Work to complete = Copy out, from the data below, each line in which the word "done" occurs.

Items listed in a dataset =
----------
(** * matrix-appservice-discord: the Matrix -> Discord message path

    A shallow embedding of
    - [MatrixMessageProcessor] (escaping, pills, tree walk),
    - [MatrixEventProcessor] (embeds, replies, attachments),
    - [DiscordBot] (echo suppression, redaction, per-channel queue),
    and the properties of the specification that concern them. *)

From Stdlib Require Import NArith ZArith Ascii String Lia.
From stdpp Require Import base option list gmap.

Set Warnings "-register-all".
(* ===== verification/_CoqProject ===== *)
-Q . S2P
Prelude.v
Json.v
PyValue.v
Clock.v
Sha256.v
Uuid.v
Commands.v
LedgerSpec.v
Ledger.v
LedgerFacts.v
Resilience.v
Policy.v
Safety.v
Adapter.v
Registry.v
World.v
Bus.v
BusFacts.v
Fixtures.v
Reconciler.v
MemoryBus.v
Principal.v
Outbox.v
Inbox.v
InboxFacts.v
PgLedger.v
PgLedgerFacts.v
PgHistory.v
PgEquivalence.v
PgInbox.v
PgInboxFacts.v
SchemaReady.v
AutomationPolicy.v
Decision.v
Canary.v
Orders.v
Security.v
Automation.v
AutomationFacts.v
PgAutomation.v
PgAutomationFacts.v
AutomationApi.v
Calling.v
Temporal.v
CampaignSaga.v
Ingress.v
PgEvents.v
Kernel.v
Scenario.v
LedgerProps.v
BusProps.v
MemoryProps.v
KernelProps.v
PlatformProps.v
PgProps.v
InboxProps.v
OutboxProps.v
PgInboxProps.v
AutomationProps.v
DecisionProps.v
CanaryProps.v
OrdersProps.v
SecurityProps.v
AutomationJobProps.v
PgAutomationProps.v
AutomationApiProps.v
IngressProps.v
PgEventsProps.v
SagaProps.v
TemporalHistory.v
LedgerInvariant.v
CallingProps.v
TemporalProps.v
WorkflowProps.v
Witnesses.v
PgWitnesses.v
AutomationWitnesses.v
DecisionWitnesses.v
AutomationJobWitnesses.v
IngressWitnesses.v
(** ** Strings

    A Python [str] is a Rocq [string] whose characters stand for its code
    points; the modelled fields are ASCII, where UTF-8 encoding is the
    identity. *)

(** [s[:n]] *)
Definition str_take (n : nat) (s : string) : string := String.substring 0 n s.
(** [s.startswith(p)] *)
Definition starts_with (p s : string) : bool := String.prefix p s.
(** [part in s] *)
Definition str_contains (part s : string) : bool :=
  match String.index 0 part s with Some _ => true | None => false end.

Definition lower_ascii (c : ascii) : ascii :=
  let n := nat_of_ascii c in
  if ((65 <=? n) && (n <=? 90))%nat then ascii_of_nat (n + 32) else c.
(** [s.lower()] *)
Fixpoint str_lower (s : string) : string :=
  match s with
  | EmptyString => EmptyString
  | String c s' => String (lower_ascii c) (str_lower s')
  end.
(** [s.split(c, 1)[0]] *)
Fixpoint before_char (c : ascii) (s : string) : string :=
  match s with
  | EmptyString => EmptyString
  | String a s' => if Ascii.eqb a c then EmptyString else String a (before_char c s')
  end.
Definition str_nonempty (s : string) : bool :=
  match s with EmptyString => false | _ => true end.
(** [value if isinstance(value, str) and value else None] *)
Definition truthy_str (o : option string) : option string :=
  match o with Some s => if str_nonempty s then Some s else None | None => None end.
(** [a or b] on optional strings *)
Definition str_or (a b : option string) : option string :=
  match truthy_str a with Some s => Some s | None => b end.

Fixpoint str_forallb (f : ascii -> bool) (s : string) : bool :=
  match s with
  | EmptyString => true
  | String c s' => f c && str_forallb f s'
  end.
Definition char_in (lo hi : nat) (c : ascii) : bool :=
  ((lo <=? nat_of_ascii c) && (nat_of_ascii c <=? hi))%nat.
Definition is_lower_alnum (c : ascii) : bool := char_in 97 122 c || char_in 48 57 c.
(** [[a-z0-9]+(?:[SEP][a-z0-9]+)*]: non-empty alphanumeric runs separated by
    single separators; the result counts the separators. *)
Fixpoint alnum_runs (sep : ascii -> bool) (run : bool) (s : string) : option nat :=
  match s with
  | EmptyString => if run then Some 0%nat else None
  | String c s' =>
      if is_lower_alnum c then alnum_runs sep true s'
      else if sep c && run then S <$> alnum_runs sep false s'
      else None
  end.

Definition mem_string (x : string) (l : list string) : bool := bool_decide (x ∈ l).

Lemma mem_string_spec x l : mem_string x l = true <-> x ∈ l.
Proof. apply bool_decide_eq_true. Qed.

(** ** Lists *)

(** [next((x for x in l if p(x)), None)] with the position of the element *)
Fixpoint find_index {A} (p : A -> bool) (l : list A) : option nat :=
  match l with
  | [] => None
  | x :: l' => if p x then Some 0%nat else S <$> find_index p l'
  end.

Lemma find_index_Some {A} (p : A -> bool) l i :
  find_index p l = Some i -> exists x, l !! i = Some x /\ p x = true.
Proof.
  revert i. induction l as [|x l IH]; intros i; simpl; [done|].
  destruct (p x) eqn:Hp.
  - intros [= <-]. by exists x.
  - destruct (find_index p l) as [j|]; simpl; [|done]. intros [= <-].
    destruct (IH j eq_refl) as (y & ? & ?). by exists y.
Qed.
Lemma find_index_first {A} (p : A -> bool) l i :
  find_index p l = Some i -> forall j x, j < i -> l !! j = Some x -> p x = false.
Proof.
  revert i. induction l as [|y l IH]; intros i; simpl; [done|].
  destruct (p y) eqn:Hp; [intros [= <-]; lia|].
  destruct (find_index p l) as [k|]; simpl; [|done]. intros [= <-] j x Hj Hx.
  destruct j as [|j]; simpl in Hx; [congruence|]. by eapply (IH k eq_refl j); [lia|].
Qed.
Lemma find_index_None {A} (p : A -> bool) l :
  find_index p l = None -> forall x, x ∈ l -> p x = false.
Proof.
  induction l as [|y l IH]; simpl; intros H x Hx; [by apply elem_of_nil in Hx|].
  destruct (p y) eqn:Hp; [done|].
  destruct (find_index p l); simpl in H; [done|].
  apply elem_of_cons in Hx as [->|Hx]; [done|by apply IH].
Qed.

(** replace the last element of a list, [l[-1] = f(l[-1])] *)
Definition alter_last {A} (f : A -> A) (l : list A) : list A :=
  alter f (pred (length l)) l.

Lemma length_alter_last {A} (f : A -> A) l : length (alter_last f l) = length l.
Proof. apply length_alter. Qed.

(** ** Tactics *)

(** Case-split on every [if]/[match] scrutinee that blocks a hypothesis. *)
Ltac split_matches :=
  repeat match goal with
  | H : context [match ?x with _ => _ end] |- _ =>
      lazymatch x with
      | context [match _ with _ => _ end] => fail
      | _ => destruct x eqn:?
      end; simplify_eq/=; try done
  end.

(** Case-split on the outermost [if] of an equation's left-hand side. *)
Ltac split_if :=
  lazymatch goal with
  | |- (if ?b then _ else _) = _ -> _ => destruct b eqn:?
  | |- (if ?b then _ else _) = _ => destruct b eqn:?
  end; try discriminate.

Ltac deex :=
  repeat match goal with
  | H : exists _, _ |- _ => destruct H
  | H : _ /\ _ |- _ => destruct H
  end.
----------
Solution to the problem =
  revert i. induction l as [|x l IH]; intros i; simpl; [done|].
  - destruct (find_index p l) as [j|]; simpl; [|done]. intros [= <-].
  revert i. induction l as [|y l IH]; intros i; simpl; [done|].
  destruct (find_index p l) as [k|]; simpl; [|done]. intros [= <-] j x Hj Hx.
  destruct (p y) eqn:Hp; [done|].
  destruct (find_index p l); simpl in H; [done|].
  apply elem_of_cons in Hx as [->|Hx]; [done|by apply IH].
      end; simplify_eq/=; try done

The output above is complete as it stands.